Challenged in Parliament about why criticism of Christianity is taken for granted while criticism of Islam embroils one in societal (and legal) difficulties, British Prime Minister Theresa May answered:
We value freedom of expression and freedom of speech in this country. That is absolutely essential in underpinning our democracy. But we also value tolerance to others. We also value tolerance in relation to religions. This is one of the issues that we’ve looked at in the counter-extremism strategy that the government has produced. I think we need to ensure that, yes, it is right that people can have that freedom of expression. But in doing so, that right has a responsibility, too.
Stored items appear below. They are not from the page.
(** ** Data model (types.ts) *)

Module Client.
Record t := mk {
  id : string;
  name : string;
  email : option string;
  phone : option string;
  address : option string;
  notes : option string;
  createdAt : string }.
End Client.

Module Project.
Record t := mk {
  id : string;
  clientId : string;
  name : string;
  description : option string;
  hourlyRate : option Qc;
  createdAt : string }.
End Project.

Module TimeEntry.
Record t := mk {
  id : string;
  projectId : option string;
  clientId : option string;
  description : string;
  startTime : string;
  endTime : option string;
  duration : Z;
  isRunning : bool;
  createdAt : string }.
End TimeEntry.

Record AppData := mkAppData {
  clients : list Client.t;
  projects : list Project.t;
  timeEntries : list TimeEntry.t }.

(** [Omit<Client, 'id' | 'createdAt'>] and its two siblings: the argument
    of the add functions. *)

Module ClientFields.
Record t := mk {
  name : string;
  email : option string;
  phone : option string;
  address : option string;
  notes : option string }.
End ClientFields.

Module ProjectFields.
Record t := mk {
  clientId : string;
  name : string;
  description : option string;
  hourlyRate : option Qc }.
End ProjectFields.

Module TimeEntryFields.
Record t := mk {
  projectId : option string;
  clientId : option string;
  description : string;
  startTime : string;
  endTime : option string;
  duration : Z;
  isRunning : bool }.
End TimeEntryFields.

(** [Partial<Omit<...>>]: the argument of the update functions.  The outer
    [option] says whether the key is present in the object literal; for an
    optional field the inner one is the value, which may be [undefined]
    (the UI passes [clientId: selectedClient || undefined]). *)

Module ClientUpdates.
Record t := mk {
  name : option string;
  email : option (option string);
  phone : option (option string);
  address : option (option string);
  notes : option (option string) }.
Definition none : t := mk None None None None None.
End ClientUpdates.

Module ProjectUpdates.
Record t := mk {
  clientId : option string;
  name : option string;
  description : option (option string);
  hourlyRate : option (option Qc) }.
Definition none : t := mk None None None None.
End ProjectUpdates.

Module TimeEntryUpdates.
Record t := mk {
  projectId : option (option string);
  clientId : option (option string);
  description : option string;
  startTime : option string;
  endTime : option (option string);
  duration : option Z;
  isRunning : option bool }.
Definition none : t := mk None None None None None None None.
End TimeEntryUpdates.

(** [{ ...client, id: ..., createdAt: ... }] *)

Definition newClientOf (f : ClientFields.t) (id createdAt : string) : Client.t :=
  Client.mk id (ClientFields.name f) (ClientFields.email f)
    (ClientFields.phone f) (ClientFields.address f) (ClientFields.notes f)
    createdAt.

Definition newProjectOf (f : ProjectFields.t) (id createdAt : string) : Project.t :=
  Project.mk id (ProjectFields.clientId f) (ProjectFields.name f)
    (ProjectFields.description f) (ProjectFields.hourlyRate f) createdAt.

Definition newEntryOf (f : TimeEntryFields.t) (id createdAt : string) : TimeEntry.t :=
  TimeEntry.mk id (TimeEntryFields.projectId f) (TimeEntryFields.clientId f)
    (TimeEntryFields.description f) (TimeEntryFields.startTime f)
    (TimeEntryFields.endTime f) (TimeEntryFields.duration f)
    (TimeEntryFields.isRunning f) createdAt.

(** [{ ...old, ...updates }]: a key present in [updates] wins, every other
    field (and always [id] and [createdAt]) keeps the old value. *)

Definition spreadClient (c : Client.t) (u : ClientUpdates.t) : Client.t :=
  Client.mk (Client.id c)
    (default (Client.name c) (ClientUpdates.name u))
    (default (Client.email c) (ClientUpdates.email u))
    (default (Client.phone c) (ClientUpdates.phone u))
    (default (Client.address c) (ClientUpdates.address u))
    (default (Client.notes c) (ClientUpdates.notes u))
    (Client.createdAt c).

Definition spreadProject (p : Project.t) (u : ProjectUpdates.t) : Project.t :=
  Project.mk (Project.id p)
    (default (Project.clientId p) (ProjectUpdates.clientId u))
    (default (Project.name p) (ProjectUpdates.name u))
    (default (Project.description p) (ProjectUpdates.description u))
    (default (Project.hourlyRate p) (ProjectUpdates.hourlyRate u))
    (Project.createdAt p).

Definition spreadEntry (e : TimeEntry.t) (u : TimeEntryUpdates.t) : TimeEntry.t :=
  TimeEntry.mk (TimeEntry.id e)
    (default (TimeEntry.projectId e) (TimeEntryUpdates.projectId u))
    (default (TimeEntry.clientId e) (TimeEntryUpdates.clientId u))
    (default (TimeEntry.description e) (TimeEntryUpdates.description u))
    (default (TimeEntry.startTime e) (TimeEntryUpdates.startTime u))
    (default (TimeEntry.endTime e) (TimeEntryUpdates.endTime u))
    (default (TimeEntry.duration e) (TimeEntryUpdates.duration u))
    (default (TimeEntry.isRunning e) (TimeEntryUpdates.isRunning u))
    (TimeEntry.createdAt e).

Definition set_clients (l : list Client.t) (d : AppData) : AppData :=
  mkAppData l (projects d) (timeEntries d).

Definition set_projects (l : list Project.t) (d : AppData) : AppData :=
  mkAppData (clients d) l (timeEntries d).

Definition set_timeEntries (l : list TimeEntry.t) (d : AppData) : AppData :=
  mkAppData (clients d) (projects d) l.

(** The value of [defaultData] when the module is loaded. *)

Definition emptyData : AppData := mkAppData [] [] [].

(** ** What JSON.parse may return

    Seen through the type [AppData] the code asserts, a parsed value is
    either an object, of which only the three top-level keys matter (each
    present or not), or something else (null, a number, a boolean, a
    string, an array), which contributes none of the three keys to an
    object spread. *)

Record RawData := mkRawData {
  rawClients : option (list Client.t);
  rawProjects : option (list Project.t);
  rawTimeEntries : option (list TimeEntry.t) }.

Inductive JSValue :=
| JSObject (o : RawData)
| JSOther.

Definition rawOf (d : AppData) : RawData :=
  mkRawData (Some (clients d)) (Some (projects d)) (Some (timeEntries d)).

(** ** The world outside a call *)

Record World := mkWorld {
  defaultData : AppData;          (* current contents of the exported object *)
  localStorage : option string;   (* the item under STORAGE_KEY *)
  clockReads : nat;               (* how many times new Date() was evaluated *)
  uuidsDrawn : nat }.             (* how many times randomUUID() was called *)

Definition set_defaultData (d : AppData) (w : World) : World :=
  mkWorld d (localStorage w) (clockReads w) (uuidsDrawn w).

Definition set_localStorage (s : option string) (w : World) : World :=
  mkWorld (defaultData w) s (clockReads w) (uuidsDrawn w).

(** A world in which the module was just loaded. *)

Definition freshWorld (stored : option string) : World :=
  mkWorld emptyData stored 0 0.

(** Calls are state transformers over the world. *)

Definition M (A : Type) : Type := World → A * World.

Definition ret {A} (a : A) : M A := λ w, (a, w).

Definition bind {A B} (m : M A) (k : A → M B) : M B :=
  λ w, let '(a, w') := m w in k a w'.

Notation "x <- m ;; k" := (bind m (λ x, k))
  (at level 100, m at next level, right associativity,
   format "'[v' x  <-  m  ;;  '/' k ']'").
Notation "m ;;; k" := (bind m (λ _, k))
  (at level 100, right associativity,
   format "'[v' m  ;;;  '/' k ']'").

(** The object [data] a function holds after [const data = loadData()],
    with what it shares with [defaultData]. *)

Record Handle := mkHandle {
  data : AppData;
  isDefaultData : bool;        (* data === defaultData *)
  sharesClients : bool;        (* data.clients === defaultData.clients *)
  sharesProjects : bool;
  sharesTimeEntries : bool }.

(** [projectsToDelete.includes(e.projectId)]: an undefined [projectId] is
    never among the collected ids. *)

Definition includes (l : list string) (x : option string) : bool :=
  match x with
  | Some s => bool_decide (s ∈ l)
  | None => false
  end.

(** ** String and array helpers of the CSV export *)

Definition dquote : ascii := "034"%char.
Definition dot : ascii := "."%char.

(** [s.split(sep)] for a one-character separator. *)

Fixpoint split (sep : ascii) (s : string) : list string :=
  match s with
  | EmptyString => [EmptyString]
  | String c s' =>
      if decide (c = sep) then EmptyString :: split sep s'
      else match split sep s' with
           | piece :: pieces => String c piece :: pieces
           | [] => [String c EmptyString]
           end
  end.

(** [l.join(sep)] *)

Fixpoint join (sep : string) (l : list string) : string :=
  match l with
  | [] => EmptyString
  | [x] => x
  | x :: l' => x +:+ sep +:+ join sep l'
  end.

(** The global replace of the cell template: every double quote becomes
    two. *)

Fixpoint doubleQuotes (s : string) : string :=
  match s with
  | EmptyString => EmptyString
  | String c s' =>
      if decide (c = dquote) then String dquote (String dquote (doubleQuotes s'))
      else String c (doubleQuotes s')
  end.

(** The template literal that wraps a cell in double quotes. *)

Definition quoteCell (cell : string) : string :=
  String dquote (doubleQuotes cell +:+ String dquote EmptyString).

(** [s.padStart(n, '0')] *)

Definition padStart0 (n : nat) (s : string) : string :=
  String.string_of_list_ascii (replicate (n - String.length s) "0"%char) +:+ s.

(** [Array.prototype.sort(compare)] is stable; for a comparator that
    orders by a key it yields the one stable arrangement, which insertion
    from the right computes: [x] goes in front of the first [y] with
    [compare x y <= 0]. *)

Fixpoint insertBy {A} (compare : A → A → Z) (x : A) (l : list A) : list A :=
  match l with
  | [] => [x]
  | y :: l' =>
      if decide (compare x y ≤ 0)%Z then x :: l else y :: insertBy compare x l'
  end.

Definition sortBy {A} (compare : A → A → Z) (l : list A) : list A :=
  foldr (insertBy compare) [] l.

Definition headers : list string :=
  ["Datum"; "Kunde"; "Projekt"; "Beschreibung"; "Start"; "Ende";
   "Dauer (h)"; "Dauer (Std:Min)"].

(** [x || 'Unbekannt'] on a possibly missing name. *)

Definition orUnbekannt (name : option string) : string :=
  match name with
  | Some s => if decide (s = "") then "Unbekannt" else s
  | None => "Unbekannt"
  end.

(** ** The timer panel (App.tsx): its state

    The state hooks of the App component that the timer handlers read
    and write.  [selectedClient] and [selectedProject] hold what the
    entry on display has in [clientId] and [projectId], which may be
    undefined. *)

Module App.

Inductive TimerState := idle | running | paused.

Record t := mk {
  data : AppData;
  timerState : TimerState;
  currentEntry : option TimeEntry.t;
  elapsedTime : Z;
  selectedClient : option string;
  selectedProject : option string;
  description : string }.

End App.

(** [s || undefined] and [s || 'Keine Beschreibung'] *)

Definition orUndefined (s : option string) : option string :=
  match s with
  | Some s => if decide (s = "") then None else Some s
  | None => None
  end.

Definition orKeineBeschreibung (s : string) : string :=
  if decide (s = "") then "Keine Beschreibung" else s.

(** ** Duration display (storage.ts, lines 314-318; App.tsx)

    [%] is the remainder that takes the sign of the dividend, [Z.rem];
    Math.floor of a quotient is [/] on [Z]. *)

Definition formatDurationShort (seconds : Z) : string :=
  let hours := (seconds / 3600)%Z in
  let mins := (Z.rem seconds 3600 / 60)%Z in
  pretty hours +:+ "h " +:+ pretty mins +:+ "m".

Definition formatDuration (seconds : Z) : string :=
  let hours := (seconds / 3600)%Z in
  let mins := (Z.rem seconds 3600 / 60)%Z in
  let secs := Z.rem seconds 60 in
  padStart0 2 (pretty hours) +:+ ":" +:+ padStart0 2 (pretty mins)
  +:+ ":" +:+ padStart0 2 (pretty secs).

Section Storage.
And that is a responsibility to recognize the importance of tolerance to others.
This heralds the end of the freedom of speech in Britain, for May’s statement is flatly self-contradictory. Who will decide whether one’s criticism of Islam has shaded over into becoming “intolerant”? Presumably the police or some governing authorities. But the freedom of speech is designed precisely to protect people from being prosecuted or persecuted by the governing authorities because their speech dissents from the accepted line. It was developed as a safeguard against tyranny.
By introducing this massive exception, May is turning the freedom of speech on its head and emptying it of all meaning. She is also implying that the British government will now be bringing the full force of the law against those who are deemed intolerant, and indeed, that has already begun.